Я посмотрел на нее в изумлении.
— Ты никогда не говорила мне об этом.
— Не говорила. Видишь ли, когда все они объясняли, как подписывалось завещание, я подумала, что, может быть, он ошибся… что просто вообразил себе, что оставил деньги мне. Или что он написал завещание, в котором завещал деньги мне, а потом оно потерялось и никогда не найдется. Я не хотела, чтобы оно нашлось… я боялась.
— Боялась? Почему?
— Думаю, что… из-за убийства.
Я вспомнил ужас в глазах Бренды… безысходный первобытный ужас. Вспомнил ужас, который изобразила на своем лице Магда, показывая, как сыграла бы роль убийцы. София не стала бы впадать в панику, но она была реалистом и полностью отдавала себе отчет в том, что завещание Леонидиса бросит подозрение на нее. Теперь я лучше понимал (а может быть, мне только казалось, что понимал) причину ее отказа от помолвки со мной и ее настойчивую просьбу, чтобы я докопался до истины, потому что ей могла помочь только правда. Я вспомнил, с какой горячностью, близкой к отчаянию, она это говорила.
Мы повернули назад и пошли по направлению к дому, и тут неожиданно мне вспомнилось еще кое-что из того, что она тогда сказала.

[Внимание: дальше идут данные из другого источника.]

Lemma make_infos_ok n i port dir base out :
  config_wf base -> Z.of_nat i + Z.of_nat n <= 255 ->
  length out = i -> (forall j x, out !! j = Some x -> info_ok port dir base j x) ->
  exists r, make_infos n (Z.of_nat i) (u16 (port + 3 * Z.of_nat i)) dir base out = MOk (out ++ r) /\
    length r = n /\ forall j x, (out ++ r) !! j = Some x -> info_ok port dir base j x.
Proof.
  intros Hwf. revert i out. induction n as [|n IH]; intros i out Hn Hlen Hout.
  { exists []. rewrite app_nil_r. done. }
  cbn [make_infos]. set (id := Z.of_nat i + 1).
  assert (u64 id = id) as -> by (apply wrap_u_small; lia).
  assert (make_server_id id = Ok id) as ->.
  { unfold make_server_id, ensure_valid. replace ((0 <? id) && (id <? 256)) with true; [done|].
    symmetry. apply andb_true_intro. split; apply Z.ltb_lt; lia. }
  cbn [lift_res mres_bind].
  destruct (set_client_port_ok (u16 (port + 3 * Z.of_nat i)) base Hwf) as (c1 & -> & Hwf1 & Hp1 & Hv1 & _).
  cbn [mres_bind].
  destruct (set_data_directory_ok ((dir ++ "/" ++ print_uint id) ++ "/data") c1 Hwf1)
    as (c2 & -> & Hwf2 & _ & Hv2 & _). cbn [mres_bind].
  unfold next_port. rewrite !u16_next.
  set (x := Info c2 _ _ _ _).
  assert (info_ok port dir base i (id, x)) as Hx.
  { constructor; try done.
    - cbn. rewrite (client_port_view c1 c2); [done|]. by apply Hv2.
    - cbn. f_equal. lia.
    - intros id'. change (view c2 (KServer id') = view base (KServer id')). by rewrite Hv2, Hv1. }
  assert (om_insert id x out = out ++ [(id, x)]) as ->.
  { apply om_insert_last. apply Forall_forall. intros [k y] Hin. apply list_elem_of_lookup in Hin as [j Hj].
    pose proof (lookup_lt_Some _ _ _ Hj). apply Hout in Hj. destruct Hj as [Hid _ _ _ _ _ _]. cbn in *.
    apply Z.ltb_lt. lia. }
  replace (port + 3 * Z.of_nat i + 1 + 1 + 1) with (port + 3 * Z.of_nat (S i)) by lia.
  destruct (IH (S i) (out ++ [(id, x)])) as (r & E & Hr & Hall).
  - lia.
  - rewrite length_app. cbn. lia.
  - intros j y Hj. apply lookup_app_Some in Hj as [Hj|[Hge Hj]]; [by apply Hout|].
    apply list_lookup_singleton_Some in Hj as [Hj <-]. by replace j with i by lia.
  - exists ((id, x) :: r). rewrite <- app_assoc in E, Hall. cbn [app] in E, Hall.
    split_and!; [|cbn; lia|exact Hall]. rewrite <- E. f_equal; [unfold id; lia|].
    rewrite <- (Z.add_assoc (u16 _)). unfold u16, wrap_u. rewrite Zplus_mod_idemp_l. f_equal. lia.
Qed.

(** ** The second loop *)

(** Adding servers changes no other setting. *)
Lemma add_servers_keep all c c' k :
  config_wf c -> add_servers all c = MOk c' -> k ∉ (fun z => KServer z.1) <$> all ->
  view c' k = view c k.
Proof.
  revert c; induction all as [|[i z] all IH]; intros c Hwf E Hk; [by injection E as ->|].
  cbn [add_servers] in E. destruct (add_server i _ _ _ c) as [c1| |] eqn:E1; try done. cbn in E.
  destruct (setter_ok (AddServer i "127.0.0.1" (peer_port z) (leader_port z)) c _ _ _ eq_refl Hwf)
    as (c2 & E2 & Hwf2 & _ & Ho & _); [cbn [apply_op]; by rewrite E1|].
  cbn [apply_op] in E2. assert (c2 = c1) as -> by congruence.
  rewrite (IH c1 Hwf2 E) by set_solver. apply Ho. set_solver.
Qed.

(** Telling a server of all servers. *)
Lemma add_servers_ok all c :
  config_wf c -> NoDup all.*1 -> Forall (fun x => valid_id x.1 = true) all ->
  (forall x, x ∈ all -> om_find x.1 (server_paths c) = None) ->
  exists c', add_servers all c = MOk c' /\ config_wf c' /\ client_port c' = client_port c /\
    source_file c' = source_file c /\
    forall x, x ∈ all -> s_value (view c' (KServer x.1))
      = Some (DStr (server_address "127.0.0.1" (peer_port x.2) (leader_port x.2))).
Proof.
  revert c; induction all as [|[id y] all IH]; intros c Hwf Hnd Hval Hnone.
  { exists c. split_and!; try done. by intros x ?%elem_of_nil. }
  cbn [add_servers]. apply NoDup_cons in Hnd as [Hid Hnd]. apply Forall_cons in Hval as [Hv Hval].
  destruct (add_server_ok id "127.0.0.1" (peer_port y) (leader_port y) c Hwf Hv) as (c1 & -> & Hwf1 & Hsp & Hnew & Ho & Hf).
  { apply (Hnone (id, y)). left. }
  cbn [mres_bind]. destruct (IH c1 Hwf1 Hnd Hval) as (c2 & E & Hwf2 & Hp & Hf2 & Hall).
  { intros x Hx. rewrite Hsp, om_find_insert_ne.
    - apply Hnone. by right.
    - intros ->. apply Hid. by apply (list_elem_of_fmap_2 fst) in Hx.
    - apply (mw_servers _ (cw_maps _ Hwf)). }
  exists c2. split_and!; [exact E|done| |congruence|].
  - rewrite Hp. by apply client_port_view, Ho.
  - intros x [->|Hx]%elem_of_cons; [|by apply Hall]. cbn [fst snd].
    rewrite (add_servers_keep all c1 c2); [done|done|done|]. intros Hin. apply list_elem_of_fmap in Hin as (z & [= Hz] & Hin).
    apply Hid. cbn. rewrite Hz. by apply (list_elem_of_fmap_2 fst) in Hin.
Qed.

Lemma config_wf_source_file f c : config_wf c -> config_wf (with_source_file f c).
Proof.
  intros [H1 H2 H3 H4]. constructor.
  - by apply maps_wf_with_source_file.
  - intros k l. rewrite view_with_source_file. replace (lines (with_source_file f c)) with (lines c)
      by by destruct c. apply H2.
  - intros k k' l. rewrite !view_with_source_file. apply H3.
  - intros k. rewrite view_with_source_file. apply H4.
Qed.

(** A file system that refuses nothing. *)
Record fs_ok (env : fs) : Prop := FsOk {
  fo_mkdir : forall p, mkdir_errno env p = None;
  fo_open : forall p, can_open env p = true;
  fo_write : forall p, can_write env p = true;
}.

(** A server whose files are written: [y] is [x] with the final settings. *)
Record written (all : list (Z * info)) (x y : Z * info) : Prop := Written {
  wr_id : y.1 = x.1;
  wr_path : path y.2 = path x.2;
  wr_peer : peer_port y.2 = peer_port x.2;
  wr_leader : leader_port y.2 = leader_port x.2;
  wr_client : client_port (settings y.2) = client_port (settings x.2);
  wr_wf : config_wf (settings y.2);
  wr_file : source_file (settings y.2) = Some (path x.2 ++ "/settings.cfg");
  wr_servers : forall z, z ∈ all -> s_value (view (settings y.2) (KServer z.1))
    = Some (DStr (server_address "127.0.0.1" (peer_port z.2) (leader_port z.2)));
}.

Definition host_of (x : Z * info) : str := "127.0.0.1:" ++ print_uint (client_port (settings x.2)).

(** The text the joining in the loop adds. *)
Definition joined (first : bool) (hs : list str) : str :=
  match hs with [] => [] | _ => (if first then [] else ",") ++ intercalate "," hs end.

(** What is put on the disk for a server. *)
Definition files_of (x : Z * info) : list fs_action :=
  [Mkdir (path x.2); Mkdir (path x.2 ++ "/data");
   WriteFile (path x.2 ++ "/data/myid") (print_uint x.1 ++ [newline]);
   WriteFile (path x.2 ++ "/settings.cfg") (save (settings x.2))].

Она сказала: «Я думаю, что тоже могла бы убить кого-нибудь», добавив затем: «Но, конечно, если бы игра стоила свеч».
Глава XXI
Из-за поворота дорожки, проложенной в альпинарии, энергичной походкой к нам приближались Роджер и Клеменси. Мешковатый твидовый костюм Роджера был ему куда больше к лицу, чем городская одежда. Он, казалось, был в радостном возбуждении. Клеменси хмурилась.
— Привет, парочка! — воскликнул Роджер. — Наконец-то! Мне уж стало казаться, что они никогда не соберутся арестовать эту злодейку. Не понимаю, почему они выжидали так долго? Ну теперь-то она арестована… а заодно и это ничтожество — ее приятель… надеюсь, что их обоих вздернут на виселицу.
Клеменси нахмурилась еще сильнее.
— Не будь таким варваром, Роджер, — сказала она.
— Варваром? Что за вздор! Совершено преднамеренное хладнокровное убийство беспомощного доверчивого старого человека… и когда я радуюсь, что убийцы схвачены и понесут наказание, меня называют варваром! Уверяю вас, что охотно задушил бы эту женщину своими руками.
— Вы ведь были рядом, когда за ней приехала полиция? Как она это восприняла?
— Это было ужасное зрелище, — сказала Клеменси.
— Ну хорошо, хорошо, дорогая… но тебе не понять этого. Ведь это не твоего отца убили. Я-то любил своего отца. Как ты этого не понимаешь! Я любил его.
— У меня было время, чтобы понять это, — заметила Клеменси.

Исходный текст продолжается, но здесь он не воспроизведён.